Limitations of Prior Work: VBench's evaluation of temporal alignment correlates poorly with human judgment (Pearson of only 0.47) because it does not understand temporal logic (e.g., ALWAYS, EVENTUALLY, UNTIL). Single-frame CLIP cannot distinguish between "always present" and "occasionally appearing".

Key Challenge: The semantics of a video are not only frame-level (each frame is correct) but also sequence-level (temporal relations are correct), yet existing evaluations only focus on the former.

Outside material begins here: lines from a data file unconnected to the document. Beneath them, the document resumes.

(** * pandora_cf_sfcno2: matching Pandora surface NO2 with GEOS-CF

    A shallow embedding of [pandora_cf_sfcno2.py] ([main], [_match_cf],
    [_read_pandora]) and the properties of its specification.

    Conventions of the embedding:
    - Python floats are exact rationals ([Q], compared with [==]), and
      infinities and NaN produced by arithmetic are not modelled.  The only
      NaN the program itself writes, the [np.nan] sentinel of the derived
      fields, is the constructor [nan] of [pyfloat].
    - Where rounding decides which way the code goes, in the integration
      loop, the loop is also given in machine arithmetic (module [Rounded]):
      every operation is followed by a rounding to the nearest machine
      number, [binary64] for the doubles of Python and numpy, and a result
      that is not finite ends the model's run as [NotFinite].
    - Python dicts ([fnl], [dsl]) and the file system are [gmap]s keyed by
      strings; numpy arrays are lists indexed with [!!], an index out of
      range raising [IndexError].
    - Exceptions are the [Raise] outcome; a loop that the source can spin
      forever is run with fuel and answers [OutOfFuel] when it runs out. *)

From Stdlib Require Import ZArith QArith Qfield Qround Qabs Qpower Lia Lqa String Ascii List.
From stdpp Require Import gmap strings list fin_maps pretty stringmap.
Import ListNotations.

Local Open Scope string_scope.
Local Open Scope list_scope.

(** ** Outcomes of Python code *)

Inductive exn : Type :=
| IndexError
| KeyError (key : string)
| FileNotFoundError (path : string)
| ValueError
| AttributeError
| AssertionError.

Inductive outcome (A : Type) : Type :=
| Ok (a : A)
| Raise (e : exn)
| OutOfFuel.
Arguments Ok {A} a.
Arguments Raise {A} e.
Arguments OutOfFuel {A}.

#[global] Instance outcome_ret : MRet outcome := @Ok.
#[global] Instance outcome_bind : MBind outcome := fun A B k m =>
  match m with
  | Ok a => k a
  | Raise e => Raise e
  | OutOfFuel => OutOfFuel
  end.

(** [a[i]] on a numpy array, for an index that is never negative. *)
Definition getitem {A} (a : list A) (i : nat) : outcome A :=
  match a !! i with
  | Some v => Ok v
  | None => Raise IndexError
  end.

(** [x < y] on floats. *)
Definition Qlt_bool (x y : Q) : bool := negb (Qle_bool y x).

(** ** Messages the program prints and files it touches *)

Inductive event : Type :=
| PrintObsMissing (ifile : string)        (* obs file does not exist, skip *)
| PrintFileExists (ofile : string)        (* file exists, don't do anything *)
| PrintReadingObs (ifile : string)        (* Reading {} *)
| PrintLatitude (lat : Q)                 (* location latitude: {} *)
| PrintLongitude (lon : Q)                (* location longitude: {} *)
| PrintFileNotFound (path : string)       (* Warning - file not found: {} *)
| PrintReading (path : string)            (* reading {} *)
| PrintAboveAtmosphere (ihgt : Q)         (* Warning: Pandora layer height greater ... *)
| PrintWritten (ofile : string)           (* data written to {} *)
| ReadObservations (ifile : string)       (* pd.read_csv / open of the obs file *)
| OpenDataset (path : string)             (* xr.open_dataset *)
| WriteCsv (ofile : string).              (* DataFrame.to_csv *)

(** ** Column integration ([_match_cf], the [while inML] loop) *)

Module Integration.
Local Open Scope Q_scope.

(** [VV_TO_MOLEC = 1000./(9.80665*28.9644)] *)
Definition VV_TO_MOLEC : Q := 1000 / ((980665 # 100000) * (289644 # 10000)).

(** The four arrays read with [values[0,::-1]], surface first. *)
Record profile : Type := Profile {
  delp : list Q;
  zl : list Q;
  q : list Q;
  no2 : list Q
}.

(** The variables of the loop.  [frac] is unbound before the first pass;
    [out] collects what the loop prints. *)
Record loop_state : Type := LoopState {
  inML : bool;
  iL : nat;
  l1col : Q;
  frac : option Q;
  out : list event
}.

Definition loop_init : loop_state :=
  {| inML := true; iL := 0%nat; l1col := 0; frac := None; out := [] |}.

Section Loop.
Variable p : profile.
Variable ihgt : Q.

(** One pass through the body of [while inML]. *)
Definition loop_body (st : loop_state) : outcome loop_state :=
  let i := iL st in
  z0 ← getitem (zl p) i;
  z1 ← getitem (zl p) (i + 1);
  let toph := (z0 + z1) / 2 in
  fr ← (if Qlt_bool ihgt toph then
           both ← (if (0 <? i)%nat then
                      zm ← getitem (zl p) (i - 1);
                      Ok ((z0 + zm) / 2)
                    else Ok 0);
           Ok ((ihgt - both) / (toph - both))
         else Ok 1);
  x ← getitem (no2 p) i;
  dp ← getitem (delp p) i;
  qi ← getitem (q p) i;
  let l1col' := l1col st + x * dp * (1 - qi) * VV_TO_MOLEC * fr in
  let i' := (i + 1)%nat in
  let inML' := if Qlt_bool fr 1 then false else inML st in
  (* [inML: False] under the second test is an annotation, not an
     assignment: only the message is produced there. *)
  let out' := if (length (zl p) + 1 <=? i')%nat
              then out st ++ [PrintAboveAtmosphere ihgt] else out st in
  Ok {| inML := inML'; iL := i'; l1col := l1col'; frac := Some fr; out := out' |}.

(** [while inML: body], at most [fuel] passes. *)
Fixpoint while_inML (fuel : nat) (st : loop_state) : outcome loop_state :=
  if inML st then
    match fuel with
    | O => OutOfFuel
    | S fuel' => st' ← loop_body st; while_inML fuel' st'
    end
  else Ok st.

(** The states the loop goes through, the initial one first. *)
Fixpoint while_trace (fuel : nat) (st : loop_state) : list loop_state :=
  st ::
  (if inML st then
     match fuel with
     | O => []
     | S fuel' =>
         match loop_body st with
         | Ok st' => while_trace fuel' st'
         | _ => []
         end
     end
   else []).

(** Every pass reads [zl[iL+1]], so the loop never starts a pass beyond
    the [length zl]-th. *)
Definition integrate : outcome loop_state :=
  while_inML (S (length (zl p))) loop_init.

Definition loop_states : list loop_state :=
  while_trace (S (length (zl p))) loop_init.

(** The values [l1col] takes, the initial [0.0] first. *)
Definition running_sums : list Q := map l1col loop_states.
End Loop.

End Integration.

(** ** Strings *)

(** [needle in hay] *)
Fixpoint contains (needle hay : string) : bool :=
  String.prefix needle hay ||
  match hay with
  | EmptyString => false
  | String _ hay' => contains needle hay'
  end.

(** [s.split(sep)] for a one-character separator. *)
Fixpoint split (sep : ascii) (s : string) : list string :=
  match s with
  | EmptyString => [EmptyString]
  | String c s' =>
      if Ascii.eqb c sep then EmptyString :: split sep s'
      else match split sep s' with
           | w :: ws => String c w :: ws
           | [] => [String c EmptyString]
           end
  end.

(** [s.replace(old, new)]; [old] is never empty in the program.  [skip]
    counts the characters of a match still to be dropped. *)
Fixpoint replace_from (old new : string) (skip : nat) (s : string) : string :=
  match s with
  | EmptyString => EmptyString
  | String c s' =>
      match skip with
      | S k => replace_from old new k s'
      | O =>
          if String.prefix old s
          then new +:+ replace_from old new (String.length old - 1) s'
          else String c (replace_from old new 0 s')
      end
  end.

Definition replace (old new s : string) : string := replace_from old new 0 s.

(** [l[-1]] *)
Definition getlast {A} (l : list A) : outcome A :=
  match last l with
  | Some v => Ok v
  | None => Raise IndexError
  end.

Definition backslash : ascii := ascii_of_N 92.
Definition dquote : ascii := ascii_of_N 34.

(** One byte of the representation: quotes and backslashes escaped, tab,
    newline and return by letter, other bytes outside the printable ASCII
    range as [\xhh]. *)
Definition hex_digit (n : N) : ascii :=
  ascii_of_N (if (n <? 10)%N then 48 + n else 87 + n).

Definition repr_byte (quote c : ascii) : string :=
  let n := N_of_ascii c in
  if Ascii.eqb c quote || Ascii.eqb c backslash then String backslash (String c EmptyString)
  else if (n =? 9)%N then "\t"
  else if (n =? 10)%N then "\n"
  else if (n =? 13)%N then "\r"
  else if (n <? 32)%N || (127 <=? n)%N
       then String backslash (String "x"%char
              (String (hex_digit (n / 16)) (String (hex_digit (n mod 16)) EmptyString)))
  else String c EmptyString.

Fixpoint repr_bytes_body (quote : ascii) (b : string) : string :=
  match b with
  | EmptyString => EmptyString
  | String c b' => repr_byte quote c +:+ repr_bytes_body quote b'
  end.

(** [str(b)] for a bytes object [b]: the [b'...'] representation, in
    double quotes when [b] holds a single quote and no double quote. *)
Definition str_of_bytes (b : string) : string :=
  let quote :=
    if contains "'" b && negb (contains (String dquote EmptyString) b)
    then dquote else "'"%char in
  String "b"%char (String quote (repr_bytes_body quote b +:+ String quote EmptyString)).

(** ** Time stamps

    A time stamp is the number of nanoseconds since 1970-01-01 00:00, as
    pandas stores it. *)

Definition hour_ns : Z := 3600 * 10 ^ 9.
Definition day_ns : Z := 24 * hour_ns.

(** [MINDATE = dt.datetime(2020,1,1)]: 18262 days after the epoch. *)
Definition MINDATE : Z := 18262 * day_ns.

(** The number of days from 1970-01-01 to the day [d] of the month [m] of
    the year [y] of the Gregorian calendar: years are counted from March, in
    eras of 400 years of 146097 days. *)
Definition days_from_civil (y m d : Z) : Z :=
  (let y' := if m <=? 2 then y - 1 else y in
   let era := y' / 400 in
   let yoe := y' - era * 400 in
   let doy := (153 * (if 2 <? m then m - 3 else m + 9) + 2) / 5 + d - 1 in
   let doe := yoe * 365 + yoe / 4 - yoe / 100 + doy in
   era * 146097 + doe - 719468)%Z.

(** The time stamp of midnight at the start of a day: [dt.datetime(y,m,d)]
    as pandas compares it with the [date] column. *)
Definition datetime (y m d : Z) : Z := (days_from_civil y m d * day_ns)%Z.

(** [Timestamp.round('H')]: to the nearest multiple of an hour, a tie going
    to the even multiple. *)
Definition round_H (t : Z) : Z :=
  let quo := (t / hour_ns)%Z in
  let rem := (t mod hour_ns)%Z in
  if (hour_ns / 2 <? rem)%Z || ((rem =? hour_ns / 2)%Z && Z.odd quo)
  then ((quo + 1) * hour_ns)%Z
  else (quo * hour_ns)%Z.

Key Insight: Utilizing formal verification techniques from computer science—translating prompts into Temporal Logic (TL), modeling video as a Discrete-Time Markov Chain (DTMC), and using the probabilistic model checker STORM to compute satisfaction probability.

Core Idea: Prompt \(\rightarrow\) Temporal Logic, Video \(\rightarrow\) Automata \(\rightarrow\) Formal verification of satisfaction probability = Rigorous temporal consistency evaluation.

Method¶

Key Designs¶

PULS (Prompt→TL Conversion): Uses GPT-4o to decompose natural language prompts into atomic propositions + temporal logic specifications. For example, "A cat walks then sits" \(\rightarrow\) EVENTUALLY(walk) AND EVENTUALLY(sit) AND walk UNTIL sit.
VLM Atomic Proposition Scoring: Uses LLaMA-3.2 to score each frame (0 or 1), determining whether each atomic proposition is satisfied.
Video Automata + STORM Verification: Constructs the frame-level scores into a DTMC transition matrix \(\delta(q,q') = \prod_i (C_i^*)^{1_{q'_i=1}}(1-C_i^*)^{1_{q'_i=0}}\), and uses the STORM model checker to compute the satisfaction probability of the temporal logic specification.

Loss & Training¶

No training is involved—this is a pure evaluation framework. The satisfaction probability \(\mathbb{P}[\mathcal{A}_\mathcal{V} \models \Phi]\) is exactly computed by STORM.

Key Experimental Results¶

Model	NeuS-V Pearson	VBench Pearson
Gen-3	0.71	0.47
Pika	0.62	0.70
T2V-Turbo	0.55	Lower
Mismatched Caption Detection	0.52 difference	0.38 difference

Ablation Study¶

No TL/No verification (pure VLM): Pearson is only 0.30-0.40.
Temporal operators (ALWAYS/EVENTUALLY/UNTIL) are crucial for distinguishing between aligned and unaligned videos.
LLaVA-Video-7B is overconfident, whereas frame-by-frame LLaMA-3.2 is more reliable.
The accuracy of PULS conversion directly impacts the final score: incorrect TL specifications lead to misjudgments, but GPT-4o's conversion quality reaches a practical level on test prompts.
The computational overhead of the STORM model checker is acceptable for simple specifications (\(\le 3\) operators), but requires optimization for complex specifications.

Key Findings¶

NeuS-V is 5\(\times\) better than VBench in temporal alignment—formal verification truly understands sequential order ("before and after" relations).
Stronger mismatch detection capability: The score difference between aligned and unaligned is 0.52 vs 0.38 for VBench.

Highlights & Insights¶

An elegant combination of formal methods and AI—introducing model checking from theoretical computer science into video generation evaluation.
Temporal logic is the right abstraction for temporal alignment—ALWAYS/EVENTUALLY/UNTIL precisely describe human judgments of temporal relationships.

Limitations & Future Work¶

Reliance on VLM accuracy—errors will propagate.
TL specifications depend on GPT-4o conversion (which may have semantic bias).
Limited to English prompts.
Non-trivial computational overhead for complex specifications (\(>3\) TL operators).
The temporal granularity of VLM frame-level judgment is limited by the sampling frame rate; rapid action changes may be missed.
Although temporal logic has strong expressiveness, it does not cover all dimensions of human judgment (such as aesthetics, physical plausibility) and only evaluates temporal correlation.
The benchmark dataset size (360 prompts) is relatively small, and the coverage of temporal pattern types may not be comprehensive.
Future work can extend NeuS-V to evaluate the physical plausibility and causal consistency of videos.

Rating¶

Novelty: ⭐⭐⭐⭐⭐ First to introduce formal verification to T2V evaluation.
Experimental Thoroughness: ⭐⭐⭐⭐ 4 models + 360 prompts + human annotation correlation.
Writing Quality: ⭐⭐⭐⭐⭐ Clear explanation of cross-disciplinary concepts.
Value: ⭐⭐⭐⭐⭐ Potential to shift the T2V evaluation paradigm.